'This book on globalisation stands out for its breadth of coverage, the quality of its contents and for the unusual perspectives it provides on the subject. The book shows how to understand the costs and benefits of globalisation and what citizens and governments should do to ensure that economic justice and economic stability are not among its casualties. A 'must-read' for scholars, students and policy-makers.' Ajit Singh, University of Cambridge
'Here is a book that will force you to reconsider much of what you think you know about policy in a globalized economy. Even if you do not agree with the conclusions, you will be enriched for having pondered these unconventional perspectives.' Dani Rodrik, Harvard University
'This book sheds valuable light on understanding the central role international financial liberalisation has played in the recent Asian economic crisis, and on predicting what will be the consequences of the neo-liberal policies the IMF has imposed on Korea, Thailand and Indonesia.

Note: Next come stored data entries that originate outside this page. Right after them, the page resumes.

(** * NGX CRM: usage analytics and intelligent alerts

    A shallow embedding of the analytics engine
    ([backend/app/services/analytics_engine.py]), of the alert service
    ([backend/app/services/intelligent_alerts.py]) and of the WebSocket
    connection manager ([backend/app/apis/agent_usage/__init__.py]),
    followed by the properties established about them.

    Conventions of the embedding:
    - a [datetime] is the number of microseconds since the epoch (UTC), a [Z];
    - a Python [float] is the rational number it denotes ([Q]).  In the
      anomaly detector, whose z-scores pass through a square root and three
      roundings before they are compared, every operation is rounded to
      binary64 as CPython (3.11 and later) rounds it.  Elsewhere a float
      is kept as the exact rational of its defining expression; for the
      thresholds of the usage-limit monitor, [usage_thresholds_float_exact]
      shows that the float tests and the exact ones agree;
    - a [dict] whose iteration order is observable, or that is a small
      literal table, is an association list in insertion order; the rule
      registry, used only through [get], is a [gmap];
    - [Alert] objects live in an object store and are referred to by address,
      because the active map, the history and the notification queue share
      them. *)

From Stdlib Require Import Lra Lqa.
From Stdlib Require Import ZArith QArith Qabs Lia List Permutation Ascii String.
From Stdlib Require Import Sorting.Sorted.
From stdpp Require Import gmap strings list.

Open Scope Z_scope.
(* ===== verification/_CoqProject ===== *)
-Q . S2P
Prelude.v
JsString.v
Regex.v
Jwt.v
Password.v
UsersDb.v
JsValue.v
Auth.v
AuthProps.v
Server.v
AuthSpec.v
Race.v
Reviews.v
Stats.v
StatsRace.v
Bootstrap.v
ApiDoc.v
App.v
(** ** Tactics *)

(** Turn boolean facts of the hypotheses into propositions. *)
Ltac unbool :=
  repeat match goal with
  | H : (_ && _)%bool = true |- _ => apply andb_true_iff in H as [? ?]
  | H : (_ || _)%bool = false |- _ => apply orb_false_iff in H as [? ?]
  | H : negb _ = true |- _ => apply negb_true_iff in H
  | H : negb _ = false |- _ => apply negb_false_iff in H
  | H : String.eqb _ _ = true |- _ => apply String.eqb_eq in H
  | H : String.eqb _ _ = false |- _ => apply String.eqb_neq in H
  | H : Z.ltb _ _ = true |- _ => apply Z.ltb_lt in H
  | H : Z.ltb _ _ = false |- _ => apply Z.ltb_ge in H
  | H : Z.eqb _ _ = true |- _ => apply Z.eqb_eq in H
  | H : Z.eqb _ _ = false |- _ => apply Z.eqb_neq in H
  | H : Nat.eqb _ _ = true |- _ => apply Nat.eqb_eq in H
  | H : Nat.eqb _ _ = false |- _ => apply Nat.eqb_neq in H
  | H : Nat.ltb _ _ = true |- _ => apply Nat.ltb_lt in H
  | H : Nat.ltb _ _ = false |- _ => apply Nat.ltb_ge in H
  end.

(** Two elements of a list with distinct keys and the same key are the
    same element. *)
Lemma NoDup_map_inj_in {A B : Type} (g : A -> B) (l : list A) (x y : A) :
  NoDup (map g l) -> In x l -> In y l -> g x = g y -> x = y.
Proof.
  induction l as [|a l IH]; simpl; [done|]. intros [Hn Hl]%NoDup_cons Hx Hy Hg.
  destruct Hx as [<-|Hx], Hy as [<-|Hy]; [done| | |auto].
  - destruct Hn. rewrite Hg. apply list_elem_of_In, in_map. done.
  - destruct Hn. rewrite <- Hg. apply list_elem_of_In, in_map. done.
Qed.

(** Replacing the elements of a list by a function that keeps their key
    keeps the list of keys. *)
Lemma map_key_preserving {A B : Type} (g : A -> B) (f : A -> A) (l : list A) :
  (forall a, g (f a) = g a) -> map g (map f l) = map g l.
Proof. intros Hf. rewrite map_map. apply map_ext. done. Qed.

(** Filtering two related lists by tests that agree on related elements
    keeps them related. *)
Lemma Forall2_filter {A B : Type} (R : A -> B -> Prop) (f : A -> bool) (g : B -> bool)
    (l1 : list A) (l2 : list B) :
  Forall2 R l1 l2 -> (forall a b, R a b -> f a = g b) ->
  Forall2 R (List.filter f l1) (List.filter g l2).
Proof.
  intros H Hfg. induction H as [|a b l1 l2 Hab _ IH]; simpl; [constructor|].
  rewrite (Hfg a b Hab). destruct (g b); [constructor|]; done.
Qed.

(** Case on the first [if]/[match] of the goal, remembering the test. *)
Ltac split_if :=
  match goal with
  | |- context [if ?b then _ else _] => destruct b eqn:?
  end.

More importantly, the book provides many progressive policy ideas to those of us who have been bewildered by the propaganda that 'there is no alternative' to neo-liberalism.' Soo Haeng Kim, Seoul National University
'Amidst the hype and half-truths about globalization, this collection stands out for its richly documented and path-breaking analysis. Destined to become the standard against which future critical analyses of the global economy are judged, this book is ideal for course use and is a must-have for the libraries of all social scientists interested in these critical issues.' Juliet B. Schor, Harvard University
'The editors of and contributors to this compelling new book go far beyond the numbers, to set out and debate big ideas about the history of capitalist development in the twentieth century. Does the present revival of free markets - the neoliberal regime - constitutes a welcome return to the generally benign processes of global integration that preceded World War I? Or does it represent a dangerous undermining of the socially solidaristic embedding of market forces that was the great invention of the post World War II welfare state? As this book shows, the reappearance of all the old problems of political and economic instability and worsening inequality strongly support the second interpretation. Without new forms of state regulation such as those described in this volume, unfettered global capitalism threatens to wreck havoc with balanced, civilized, equitable economic growth.' Bennett Harrison, New School for Social Research
'In this excellent collection, 37 contributors from around the world study the World Bank, the IMF, the multinational corporations, movement of capital, goods and labour and the possibilities of national economic renewal.' Morning Star
In Globalization and Progressive Economic Policy, prominent economists analyze the impact of the emerging global economy on national sovereignty and standards of living. Analyzing problems, institutions and possible government responses, they conclude that globalization's impact depends on the degree of regulation that governments and citizens can exercise over its trajectory.